Bio-Layer Interferometry (BLI) is an optical technique for measuring macromolecular interactions by analyzing interference patterns of white light reflected from the surface of a biosensor tip. BLI experiments are used to determine the kinetics and affinity of molecular interactions. In a BLI experiment, one molecule is immobilized to a Dip and Read Biosensor and binding to a second molecule is measured. A change in the number of molecules bound to the end of the biosensor tip causes a shift in the interference pattern that is measured in real-time.
Other instruments in the facility includes
|REAL TIME PCR
|GEL DOCUMENTATION SYSTEM WITH CHEMILUMINESCENCE
|CHEMI DOC XRS +
|REFRIGERATED MICRO CENTRIFUGE
Confocal laser scanning microscopy
Confocal laser scanning microscopy offers several advantages over conventional optical microscopy, including shallow depth of field, elimination of out-of-focus glare, and the ability to collect serial optical sections from thick specimens. In R & D, a major application of confocal microscopy involves imaging either fixed or living cells and tissues that have usually been labeled with one or more fluorescent probes. The light sources used are lasers which provides a monochromatic excitation. Automatic image stitching for large specimens and the live cell imaging also possible with this system.

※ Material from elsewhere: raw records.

(* ===== verification/GuaranteesEth.v ===== *)
(** * The network interface

    The Ethernet chip and its driver: the address, the frames sent, and the way
    of a received frame from the chip to lwIP. *)

From Stdlib Require Import ZArith Lia.
From stdpp Require Import base tactics gmap option functions list list_numbers.
From S2P Require Import Prelude Bits Mem Queue Mpool Bytes Smc911x Tring TringChain TringRx TringDone.

Open Scope Z_scope.
Open Scope kernel_scope.

(** A chip that takes two reads for a command, has space in its FIFO and keeps
    what is sent; [c_rx] are the status words of the frames that have arrived. *)
Module Chip.

Record chip0 := mk_chip0 { c_regs : Z -> Z; c_data : Z; c_busy : nat; c_tx : list Z; c_rx : list Z }.

Definition chip0_read (a : Z) (d : chip0) : Z * chip0 :=
  if a =? MAC_CSR_CMD then
    match c_busy d with
    | O => (0, d)
    | S n => (MAC_CSR_CMD_CSR_BUSY, mk_chip0 (c_regs d) (c_data d) n (c_tx d) (c_rx d))
    end
  else if a =? MAC_CSR_DATA then (c_data d, d)
  else if a =? TX_FIFO_INF then (0x1200, d)
  else if a =? INT_EN then (INT_EN_RSFL_EN, d)
  else if a =? INT_STS then (INT_STS_RSFL, d)
  else if a =? RX_STATUS_FIFO then (hd 0 (c_rx d), mk_chip0 (c_regs d) (c_data d) (c_busy d) (c_tx d) (tl (c_rx d)))
  else (0, d).
Lemma iter_local lo hi greedy (k1 k2 : cont) fuel n p c :
  (forall p' c', reach p p' -> k1 p' c' = k2 p' c') ->
  iter body gs lo hi greedy k1 fuel n p c = iter body gs lo hi greedy k2 fuel n p c.
Proof.
  revert n p c. induction fuel as [|fuel IH]; intros n p c Hk; simpl; [done|].
  rewrite (Hk p c (reach_refl p)).
  assert (Hb : body p (clearGroups gs c) (fun p' c' =>
        if (lo <=? n)%nat && (idx p' =? idx p)%nat then None
        else iter body gs lo hi greedy k1 fuel (S n) p' c')
      = body p (clearGroups gs c) (fun p' c' =>
        if (lo <=? n)%nat && (idx p' =? idx p)%nat then None
        else iter body gs lo hi greedy k2 fuel (S n) p' c')).
  { apply Hloc. intros p' c' Hr.
    destruct ((lo <=? n)%nat && (idx p' =? idx p)%nat); [done|].
    apply IH. intros p2 c2 Hr2. apply Hk. by eapply reach_trans. }
  by rewrite Hb.
Qed.

(** Fuel beyond the iterations still owed plus the units left changes
    nothing. *)
Lemma iter_fuel lo hi greedy k fuel1 fuel2 n p c :
  (lo - n + length (rest p) < fuel1)%nat ->
  (lo - n + length (rest p) < fuel2)%nat ->
  iter body gs lo hi greedy k fuel1 n p c = iter body gs lo hi greedy k fuel2 n p c.
Proof.
  revert fuel2 n p c.
  induction fuel1 as [|fuel1 IH]; intros fuel2 n p c H1 H2; [lia|].
  destruct fuel2 as [|fuel2]; [lia|]. simpl.
  assert (Hb : body p (clearGroups gs c) (fun p' c' =>
        if (lo <=? n)%nat && (idx p' =? idx p)%nat then None
        else iter body gs lo hi greedy k fuel1 (S n) p' c')
      = body p (clearGroups gs c) (fun p' c' =>
        if (lo <=? n)%nat && (idx p' =? idx p)%nat then None
        else iter body gs lo hi greedy k fuel2 (S n) p' c')).
  { apply Hloc. intros p' c' [Hle Hlen].
    destruct (Nat.leb_spec lo n); destruct (Nat.eqb_spec (idx p') (idx p));
      simpl; try done; apply IH; lia. }
  by rewrite Hb.
Qed.

(** One iteration done under bounds [lo] and [hi] is none done under
    the bounds less one. *)
Lemma iter_shift lo hi greedy k fuel n p c :
  iter body gs lo hi greedy k fuel (S n) p c
  = iter body gs (pred lo) (pred <$> hi) greedy k fuel n p c.
Proof.
  revert n p c. induction fuel as [|fuel IH]; intros n p c; simpl; [done|].
  assert (Hlo : (lo <=? S n)%nat = (pred lo <=? n)%nat).
  { destruct (Nat.leb_spec lo (S n)), (Nat.leb_spec (pred lo) n); lia. }
  assert (Hhi : belowMax (S n) hi = belowMax n (pred <$> hi)).
  { destruct hi as [h|]; simpl; [|done].
    destruct (Nat.ltb_spec (S n) h), (Nat.ltb_spec n (pred h)); lia. }
  rewrite Hlo, Hhi.
  assert (Hb : body p (clearGroups gs c) (fun p' c' =>
        if (pred lo <=? n)%nat && (idx p' =? idx p)%nat then None
        else iter body gs lo hi greedy k fuel (S (S n)) p' c')
      = body p (clearGroups gs c) (fun p' c' =>
        if (pred lo <=? n)%nat && (idx p' =? idx p)%nat then None
        else iter body gs (pred lo) (pred <$> hi) greedy k fuel (S n) p' c')).
  { apply Hloc. intros p' c' _.
    destruct ((pred lo <=? n)%nat && (idx p' =? idx p)%nat); [done|]. apply IH. }
  by rewrite Hb.
Qed.
End IterFacts.
Definition IsApprovedPurchase (t : t) : bool :=
  bool_decide (Type_ t = TypePurchase) && bool_decide (Status t = StatusApproved).

Definition CanReceiveAdjustment (t : t) : bool := IsApprovedPurchase t.

End Transaction.

Definition NewPurchase
    (id : string) (status : TransactionStatus) (amount : AmountBreakdown.t)
    (merchant : Merchant.t) (event : Event.t)
    (userID cardID country currency pointOfSale : string)
  : result Transaction.t :=
  if bool_decide (id = "")
  then Err (Wrapf ErrInvalidInput "transaction id is required")
  else if bool_decide (Event.ID event = "")
          || bool_decide (Event.IdempotencyKey event = "")
  then Err (Wrapf ErrInvalidInput "event id and idempotency key are required")
  else if (Money.Amount (AmountBreakdown.Local amount) <? MinPurchaseAmount)
          || (Money.Amount (AmountBreakdown.Local amount) >? MaxPurchaseAmount)
  then Err (Plain ErrAmountOutOfRange)
  else Ok (Transaction.mk id TypePurchase status amount merchant event
             "" userID cardID country currency pointOfSale).

(** ** Adjustments (internal/domain/adjustment.go) *)

Module Adjustment.

Record t : Type := mk {
  ID : string;
  Type_ : TransactionType;
  Status : TransactionStatus;
  Amount : AmountBreakdown.t;
  Merchant : Merchant.t;
  Event : Event.t;
  OriginalTransactionID : string;
  UserID : string;
  CardID : string;
  Country : string;
  Currency : string;
  PointOfSale : string
}.

(** The error is Go's [error] result: [None] is [nil]. *)
Definition ValidateAgainstPurchase
    (a : t) (original : Transaction.t) (existingTotal : Money.t)
  : option error :=
  if negb (Transaction.CanReceiveAdjustment original)
  then Some (Plain ErrPurchaseNotApproved)
  else if bool_decide (Status a <> StatusApproved)
  then None
  else match Money.Add existingTotal (AmountBreakdown.Local (Amount a)) with
       | Err err => Some err
       | Ok newTotal =>
           match Money.GreaterThan newTotal
                   (AmountBreakdown.Local (Transaction.Amount original)) with
           | Err err => Some err
           | Ok exceeds =>
               if exceeds then Some (Plain ErrExceedsOriginalAmount) else None
           end
       end.

End Adjustment.

Definition NewAdjustment
    (id : string) (txType : TransactionType) (status : TransactionStatus)
    (amount : AmountBreakdown.t) (merchant : Merchant.t) (event : Event.t)
    (originalTransactionID : string)
    (userID cardID country currency pointOfSale : string)
  : result Adjustment.t :=
  if bool_decide (txType <> TypeReversalPurchase)
     && bool_decide (txType <> TypeRefund)
  then Err (Wrapf ErrInvalidTransactionType txType)
  else if bool_decide (originalTransactionID = "")
  then Err (Plain ErrOriginalTransactionRequired)
  else if bool_decide (id = "")
  then Err (Wrapf ErrInvalidInput "adjustment id is required")
  else if bool_decide (Event.ID event = "")
          || bool_decide (Event.IdempotencyKey event = "")
  then Err (Wrapf ErrInvalidInput "event id and idempotency key are required")
  else Ok (Adjustment.mk id txType status amount merchant event
             originalTransactionID userID cardID country currency pointOfSale).

(** ** Ports (internal/application/ports) *)

Module Command.

(** [ports.ProcessTransactionCommand]: primitive fields only. *)
Record t : Type := mk {
  TransactionID : string;
  TransactionType_ : string;
  TransactionStatus_ : string;
  OriginalTransactionID : string;
  LocalAmount : Z;
  LocalCurrency : string;
  TxAmount : Z;
  TxCurrency : string;
  SettlementAmount : Z;
  SettlementCurrency : string;
  OriginalAmount : Z;
  OriginalCurrency : string;
  MerchantID : string;
  MerchantMCC : string;
  MerchantAddress : string;
  MerchantName : string;
  MerchantCity : string;
  MerchantState : string;
  EventID : string;
  EventCreatedAt : Time;
  IdempotencyKey : string;
  UserID : string;
  CardID : string;
  Country : string;
  Currency : string;
  PointOfSale : string
}.

(** The [int64] fields of a command hold 64-bit values. *)
Definition well_formed (c : t) : Prop :=
  in_int64 (LocalAmount c) /\ in_int64 (TxAmount c) /\
  in_int64 (SettlementAmount c) /\ in_int64 (OriginalAmount c).

End Command.

Module Result.

(** [ports.ProcessTransactionResult]. *)
Record t : Type := mk { TransactionID : string; Idempotent : bool }.

(** The zero value [ProcessTransactionResult{}]. *)
Definition zero : t := mk "" false.

End Result.

(** ** The in-memory ledger (internal/adapters/output/memory)

    The three maps of [memory.Repository].  Every method of the Go type
    holds the repository's lock for its whole body, so a method is one
    step on the repository state. *)

Module Repository.

Record t : Type := mk {
  transactions : gmap string Transaction.t;
  adjustments : gmap string (list Adjustment.t);
  idempotencyKeys : gmap string string
}.

Definition NewRepository : t := mk ∅ ∅ ∅.

Definition SaveTransaction (r : t) (tx : Transaction.t) : t * option error :=
  match idempotencyKeys r !! Event.IdempotencyKey (Transaction.Event tx) with
  | Some _ => (r, Some (Plain ErrDuplicateIdempotencyKey))
  | None =>
      match transactions r !! Transaction.ID tx with
      | Some _ => (r, Some (Plain ErrDuplicateTransactionID))
      | None =>
          (mk (<[Transaction.ID tx := tx]> (transactions r))
              (adjustments r)
              (<[Event.IdempotencyKey (Transaction.Event tx) := Transaction.ID tx]>
                 (idempotencyKeys r)),
           None)
      end
  end.

(** [r.adjustments[k]] of a missing key is the nil slice. *)
Definition adjustmentsOf (r : t) (originalTxID : string) : list Adjustment.t :=
  default [] (adjustments r !! originalTxID).

Definition SaveAdjustment (r : t) (adj : Adjustment.t) : t * option error :=
  match idempotencyKeys r !! Event.IdempotencyKey (Adjustment.Event adj) with
  | Some _ => (r, Some (Plain ErrDuplicateIdempotencyKey))
  | None =>
      (mk (transactions r)
          (<[Adjustment.OriginalTransactionID adj :=
               adjustmentsOf r (Adjustment.OriginalTransactionID adj) ++ [adj]]>
             (adjustments r))
          (<[Event.IdempotencyKey (Adjustment.Event adj) := Adjustment.ID adj]>
             (idempotencyKeys r)),
       None)
  end.

Definition GetTransactionByID (r : t) (id : string) : result Transaction.t :=
  match transactions r !! id with
  | Some tx => Ok tx
  | None => Err (Plain ErrTransactionNotFound)
  end.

Fast protein liquid chromatography
Fast protein liquid chromatography (FPLC) is a form of medium pressure chromatography originally developed for purifying proteins with high resolution and reproducibility. Its distinguishing feature is that the stationary phase is composed of small-diameter beads (generally cross-linked agarose) that are packed in glass or plastic columns and have high loading capacity. Resins for FPLC are available in a wide range of particle sizes and ligand surfaces, which are selected on the basis of their application. The FPLC system allows the use of a wide range of aqueous buffers (the mobile phase) and different stationary phases to perform the main chromatography modes (ion exchange, gel filtration, affinity, chromatofocusing, hydrophobic interaction, reverse phase). However, anion exchange and gel filtration chromatography are the modes most commonly used.